- [Data shown]:
.....
(* ===== verification/Boe20Framing.v ===== *)
(** * BOE 2.0 framing ([handle_raw_bytes] of src/oe/BATS/BOE20Session.cpp)

    The stream of a TCP connection is cut into messages, which start with a
    sentinel and their length.  Bytes of a message that a read did not complete
    are kept in [m_dangly_bytes].  Here a read becomes what it makes the session
    do; the session does it in [Boe20Handler]. *)

From S2P Require Import Prelude Dbl Codec Boe20Wire.

(** A message to handle, from its start to the end of the bytes that can be read
    there, and its length; or a sentinel that does not match, which disconnects. *)
Inductive RawEvent :=
| RawMsg (buf : list Z) (len : nat)
| SentinelMismatch.

(** [sizeof(StartOfMessage) + sizeof(MessageLength)] *)
Definition FRAME_START : nat := 4.
Definition start_of_message (buf : list Z) : Z := le_val (take 2 buf).
(** The length of the whole message. *)
Definition frame_length (buf : list Z) : nat := 2 + Z.to_nat (le_val (take 2 (drop 2 buf))).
.....
- [What you have to do]: Each line of the data needs to be repeated exactly.

- [Task solution]:
(* ===== verification/Boe20Framing.v ===== *)
(** * BOE 2.0 framing ([handle_raw_bytes] of src/oe/BATS/BOE20Session.cpp)

    The stream of a TCP connection is cut into messages, which start with a
    sentinel and their length.  Bytes of a message that a read did not complete
    are kept in [m_dangly_bytes].  Here a read becomes what it makes the session
    do; the session does it in [Boe20Handler]. *)

From S2P Require Import Prelude Dbl Codec Boe20Wire.

(** A message to handle, from its start to the end of the bytes that can be read
    there, and its length; or a sentinel that does not match, which disconnects. *)
Inductive RawEvent :=
| RawMsg (buf : list Z) (len : nat)
| SentinelMismatch.

(** [sizeof(StartOfMessage) + sizeof(MessageLength)] *)
Definition FRAME_START : nat := 4.
Definition start_of_message (buf : list Z) : Z := le_val (take 2 buf).
(** The length of the whole message. *)
Definition frame_length (buf : list Z) : nat := 2 + Z.to_nat (le_val (take 2 (drop 2 buf))).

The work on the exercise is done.